* EXERCISE GOAL
When you reach the line containing "Definition was_sent (p", include it and stop; until then, return each line of the material exactly, starting with the first.

● ● ● ● ● ● ●

(* ===== verification/XenbusSafe.v ===== *)
(** * The store client of the Xen platform: the invariant

    A request is on its way to the store, at the store, or on its way back as
    a reply; all three parts together are [outs].  A step moves requests from
    one part to the next. *)

From S2P Require Import Prelude Count Mem Cstring StringThms SpWire XenRing Xenbus XenbusThms.

Section safe.
Context `{W : XenWire}.
Local Abbreviation rsize := (2 ^ ring_bits).

(** What the store has put, or is about to put, on the ring. *)
Inductive resp :=
  | RReply (k : nat) (q a : message)
  | REvent (path token : list Z).
Definition res_msg (r : resp) : message := match r with RReply _ _ a => a | REvent path token => event_msg path token end.
Definition res_out (r : resp) : option (nat * message) := match r with RReply k q _ => Some (k, q) | REvent _ _ => None end.
Definition res_event (r : resp) : option (list Z * list Z) := match r with RReply _ _ _ => None | REvent p t => Some (p, t) end.

Definition cid (p : cpc) : option Z := match p with CSend id | CAwait id _ => Some id | _ => None end.
Definition was_sent (p : cpc) : bool := match p with CAwait _ _ | CDone _ => true | _ => false end.

(** The [k]-th request sent is [q], of a call that waits for its reply. *)
Definition awaits (s : xb) (x : nat * message) : Prop :=
  exists n c, sent s !! x.1 = Some n /\ calls s !! n = Some c /\ c_pc c = CAwait (m_req_id x.2.1) None /\ x.2 = call_msg c (m_req_id x.2.1).

Definition str_ok (l : list Z) : Prop := Forall (fun b => 0 < b < 256) l.

(** The tokens in use: no two of them differ first in the last byte of one, on
    which [bmk_strcmp] gives a wrong result. *)
Context (tokens : list (list Z)).
Definition tokens_ok : Prop :=
  forall s t, s ∈ tokens -> t ∈ tokens -> str_ok s /\ length s <> S (common s t).

Definition res_ok (s : xb) (r : resp) : Prop :=
  match r with
  | RReply k q a =>
      (k, (q, a)) ∈ s_answered (xstore s) /\ m_req_id a.1 = m_req_id q.1 /\ sockmsg_ok a.1 /\ m_len a.1 = zlen a.2 /\ m_type a.1 <> XS_WATCH_EVENT
  | REvent path token => str_ok path /\ token ∈ tokens /\ sockmsg_ok (event_msg path token).1
  end.

(** The queue of the first watch with the token. *)
Fixpoint watch_for (token : list Z) (l : list (list Z * nat)) : option nat :=
  match l with
  | [] => None
  | (t, q) :: l => if decide (t = token) then Some q else watch_for token l
  end.
(** Where an event belongs that was read while there were these watches. *)
Definition routed (x : (list Z * list Z) * list (list Z * nat)) : option (nat * (list Z * list Z)) :=
  (fun q => (q, x.1)) <$> watch_for x.1.2 x.2.
Definition of_queue (q : nat) (l : list (nat * (list Z * list Z))) : list (nat * (list Z * list Z)) := filter (fun x => x.1 = q) l.

Definition call_ok (c : call) : Prop := u32 (c_type c) /\ u32 (c_trans c) /\ call_len c <= rsize.

(** The parts, and the indices of the ring of replies before they wrap. *)
Record parts := Parts { p_strm : list (nat * message); p_infl : list resp; p_C : Z; p_P : Z }.
Definition outs (s : xb) (p : parts) : list (nat * message) := p_strm p ++ s_pend (xstore s) ++ omap res_out (p_infl p).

● ● ● ● ● ● ●

* RESPONSE TO THIS TASK
(* ===== verification/XenbusSafe.v ===== *)
(** * The store client of the Xen platform: the invariant

    A request is on its way to the store, at the store, or on its way back as
    a reply; all three parts together are [outs].  A step moves requests from
    one part to the next. *)

From S2P Require Import Prelude Count Mem Cstring StringThms SpWire XenRing Xenbus XenbusThms.

Section safe.
Context `{W : XenWire}.
Local Abbreviation rsize := (2 ^ ring_bits).

(** What the store has put, or is about to put, on the ring. *)
Inductive resp :=
  | RReply (k : nat) (q a : message)
  | REvent (path token : list Z).
Definition res_msg (r : resp) : message := match r with RReply _ _ a => a | REvent path token => event_msg path token end.
Definition res_out (r : resp) : option (nat * message) := match r with RReply k q _ => Some (k, q) | REvent _ _ => None end.
Definition res_event (r : resp) : option (list Z * list Z) := match r with RReply _ _ _ => None | REvent p t => Some (p, t) end.

Definition cid (p : cpc) : option Z := match p with CSend id | CAwait id _ => Some id | _ => None end.
Definition was_sent (p : cpc) : bool := match p with CAwait _ _ | CDone _ => true | _ => false end.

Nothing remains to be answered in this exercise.